How to pass json object values to php dinamically?

Question

Hi I'm newbie in JSON and Ajax and my question is probably quite stupid but when learning, also the stupid questions are fundamental.

I need to pass two parameters via Ajax (giorno and periodo),

for example 'giorno' = 2017-05-10 and 'periodo' = 2:

$.ajax({
    type:'POST',
    data: JSON.stringify({
    giorno: $('#dataselezionata').val(),
    periodo: $('input:radio[name=periodo]:checked').val()
    }),
    contentType: "application/json; charset=utf-8",
    dataType : 'json',
    url:'http://www.rinnovipatenti.com/index2.php?a=prenotazione' 
    });

The JSON object passed perfectly and the result in Firebug Console is:

{"giorno":"2017-05-10","periodo":"2"}

If I try to manually copy and paste the object on the php page like this:

<?
$json       = '{"giorno":"2017-05-10","periodo":"2"}'; //pasted manually

$json       = json_decode($json, TRUE);

$giorno = $json['giorno'];
$periodo    = $json['periodo'];

echo"$giorno"; //2017-05-10
echo"$periodo"; //2
?>

the two echoes show me the values. OK!

My problem start and stop here. I'm not able to bring the JSON object to be decoded.

I'm quite sure is a stupid solution but I don't know how to do that.

I need to create a function that wrap the Ajax call and then call the function in json_decode??

PS I also tried to simply get the values with "$_POST['giorno']" etc.. instead of using JSON but without success.

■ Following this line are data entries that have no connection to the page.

Lemma execute_nemesis_frees e class_name pool s :
  well_behaved (unique_disruption_name (uuid e) class_name) (disrupt e) →
  (∀ n, owner s n ≠ Some (unique_disruption_name (uuid e) class_name)) →
  let '(s', r) := execute_nemesis e class_name pool s in
  NA.active_nemesis_on_nodes (node_allocator s') = NA.active_nemesis_on_nodes (node_allocator s) ∧
  (s' = s ∧ (∃ x, health e = Some x ∧ r = Err x) ∨
   target_node s' = None ∧ current_disruption s' = None ∧
   _target_node_pool_type s' = NA.Pool NA.data_nodes).
Proof using set_iter_elem.
  intros Hb Hfresh. destruct (unhealthy e s) as [x|] eqn:Hu.
  { rewrite (execute_unhealthy _ _ _ _ _ Hu). split; [done|]. left. split; [done|]. exists x.
    unfold unhealthy in Hu. by destruct (from_option _ _ _). }
  pose proof (execute_healthy e class_name pool s Hu) as Hx. cbn zeta in Hx.
  set (l := unique_disruption_name (uuid e) class_name) in *.
  assert (during l s (prepared e class_name pool s)) as Hd0 by (split; [done|by intros n o _]).
  pose proof (during_guarded l s e (base_disruption_name l) Hb _ Hd0) as Hd.
  destruct (guarded e _ _) as [s1 r1]. cbn [fst] in Hd.
  destruct (release_all_spec l s s1 Hd) as (_ & Ht & Hc & Hp & Ho).
  assert (NA.active_nemesis_on_nodes (node_allocator (release_all s1).1) =
          NA.active_nemesis_on_nodes (node_allocator s)) as Ha.
  { apply map_eq. intros n. specialize (Ho n). unfold owner in *. rewrite Ho. clear Ho.
    destruct Hd as [_ Hk]. destruct (NA.active_nemesis_on_nodes (node_allocator s) !! n) as [o|] eqn:En.
    - assert (o ≠ l) as Hne by (intros ->; by apply (Hfresh n)).
      apply (proj1 (Hk n o Hne)) in En. unfold owner in En. rewrite En. by rewrite decide_False by congruence.
    - case_decide as Hl; [done|]. destruct (NA.active_nemesis_on_nodes (node_allocator s1) !! n) as [o|] eqn:E1; [|done].
      apply (proj2 (Hk n o ltac:(congruence))) in E1. unfold owner in E1. congruence. }
  rewrite Hx. destruct r1 as [[x|]|x]; [destruct (is_unsupported x)| |]; cbn; auto.
Qed.

(** C2. A nemesis never leaks a node. Whatever ends its execution (no node to run on, a
    failure of the surroundings, a skip, a kill, an error or a success), the map from nodes
    to the nemeses running on them is what it was before, and past the health check the
    runner has no target node, no current disruption and the default pool again. The
    disruption itself may take and release any nodes under its own label. *)
Theorem execute_nemesis_releases e class_name pool s :
  well_behaved (unique_disruption_name (uuid e) class_name) (disrupt e) →
  (∀ n, owner s n ≠ Some (unique_disruption_name (uuid e) class_name)) →
  let '(s', r) := execute_nemesis e class_name pool s in
  NA.active_nemesis_on_nodes (node_allocator s') = NA.active_nemesis_on_nodes (node_allocator s) ∧
  (s' = s ∧ (∃ x, health e = Some x ∧ r = Err x) ∨
   target_node s' = None ∧ current_disruption s' = None ∧
   _target_node_pool_type s' = NA.Pool NA.data_nodes).
Proof using set_iter_elem. exact (execute_nemesis_frees e class_name pool s). Qed.

(** ** The loop *)
Section RunFacts.
Context {C : Type} `{EqDecision C, ClassGraph C}.
Context (pool_of : C → NA.pool_arg) (ticks : nat → tick) (dl : list (instance C)) (interval : Z).

(** Every iteration's disruption works under a label of its own that nobody holds. *)
Definition fresh_labels (s : runner) : Prop :=
  ∀ i c, let l := unique_disruption_name (uuid (surroundings (ticks i))) (iname c) in
         c ∈ dl → well_behaved l (disrupt (surroundings (ticks i))) ∧ ∀ n, owner s n ≠ Some l.

Lemma call_next_releases i s :
  fresh_labels s →
  NA.active_nemesis_on_nodes (node_allocator (call_next_nemesis pool_of dl i (surroundings (ticks i)) s).1) =
  NA.active_nemesis_on_nodes (node_allocator s).
Proof using set_iter_elem.
  intros Hf. unfold call_next_nemesis. destruct (dl !! _) as [c|] eqn:Ec; [|done].
  apply list_elem_of_lookup_2 in Ec. destruct (Hf i c Ec) as [Hb Ho].
  pose proof (execute_nemesis_frees (surroundings (ticks i)) (iname c) (pool_of (inst_class c)) s Hb Ho) as Hx.
  destruct (execute_nemesis _ _ _ s). apply Hx.
Qed.

Lemma run_loop_spec fuel i cycles s :
  fresh_labels s → (0 ≤ cycles < Z.of_nat fuel)%Z ∨ (∃ k, i ≤ k < i + fuel ∧ is_set (ticks k) = true) →
  ∃ s' waits e, run_loop pool_of fuel ticks dl interval i cycles s = (s', waits, Some e) ∧
    NA.active_nemesis_on_nodes (node_allocator s') = NA.active_nemesis_on_nodes (node_allocator s) ∧
    length waits < fuel ∧ ((0 ≤ cycles)%Z → (Z.of_nat (length waits) ≤ cycles)%Z) ∧
    Forall (λ w, w = interval ∨ w = 0%Z) waits.
Proof using set_iter_elem.
  revert i cycles s. induction fuel as [|fuel IH]; intros i cycles s Hf Hend.
  { exfalso. destruct Hend as [|(k & ? & _)]; lia. }
  cbn [run_loop]. destruct (is_set (ticks i)) eqn:Et.
  { do 3 eexists. split_and!; [done..|cbn; lia|cbn; lia|done]. }
  destruct (Z.eqb_spec cycles 0) as [->|Hc].
  { do 3 eexists. split_and!; [done..|cbn; lia|cbn; lia|done]. }
  pose proof (call_next_releases i s Hf) as Ha.
  destruct (call_next_nemesis _ _ _ _ s) as [s1 r]. cbn [fst] in Ha.
  destruct (IH (S i) (cycles - 1)%Z s1) as (s2 & waits & e & E & Ha' & Hl & Hcy & Hw).
  { intros j c l Hin. destruct (Hf j c Hin) as [Hb Ho]. split; [done|].
    intros n. unfold owner. rewrite Ha. apply Ho. }
  { destruct Hend as [|(k & Hk & Hs)]; [left; lia|right]. exists k. split; [|done].
    destruct (decide (k = i)) as [->|]; [congruence|lia]. }
  destruct r as [u|x].
  - rewrite E. do 3 eexists. split_and!; [done|congruence|cbn; lia|cbn; lia|by constructor; [left|]].
  - destruct (is_unsupported x).
    + destruct (max_skips _) as [nm count]. destruct (_ && _).
      * do 3 eexists. split_and!; [done|done|cbn|cbn; lia|by repeat constructor; right].
        destruct Hend as [|(k & ? & Hs)]; [lia|]. destruct (decide (k = i)) as [->|]; [congruence|lia].
      * rewrite E. do 3 eexists. split_and!; [done|congruence|cbn; lia|cbn; lia|by constructor; [right|]].
    + do 3 eexists. split_and!; [done|done|cbn|cbn; lia|by repeat constructor; left].
      destruct Hend as [|(k & ? & Hs)]; [lia|]. destruct (decide (k = i)) as [->|]; [congruence|lia].
Qed.
End RunFacts.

Can someone help me please? Thank you for your patience.

UPDATE 10/05/2017

Hi I've followed your suggestions so I tried one time more to simplify the code like this:

$('input:radio[name=periodo]').change(function() {

var giorno = document.getElementById("dataselezionata").value; // from datepicker
var periodo = $('input:radio[name=periodo]:checked').val(); // from radio button

var post_data = ("giorno="+giorno+"&periodo="+periodo);

$.ajax({
    type:'GET',
    data: post_data,
    url:"http://www.rinnovipatenti.com/prenota/prenotazione.php",
    });

if (this.value == '1') {
            $('#orario').show();
            $('#orari-mattina').show();
            $('#orari-pomeriggio').hide();
            }
else if (this.value == '2') {
            $('#orario').show();
            $('#orari-pomeriggio').show();
            $('#orari-mattina').hide();
        }

using GET method instead of the POST one and in the PHP page prenotazione.php the code now is:

<?
$giorno = $_GET['giorno'];
$periodo    = $_GET['periodo'];   

echo"$giorno";
echo"$periodo";
?>

In Firebug console the parameters are ok

giorno 2017-05-10
periodo 2

the formatted link is:

http://www.rinnovipatenti.com/prenota/prenotazione.php?giorno=2017-05-10&periodo=2

the html console preview works correctly but the page don't. I'm in the corner! Is very strange. I have only one doubt: can I send data by GET/POST method to the same page where the data are collected? In other word can the page foo.php send data to foo.php like a cycle without refresh? And the ajax call could be wrapped inside the .change function or must be outside?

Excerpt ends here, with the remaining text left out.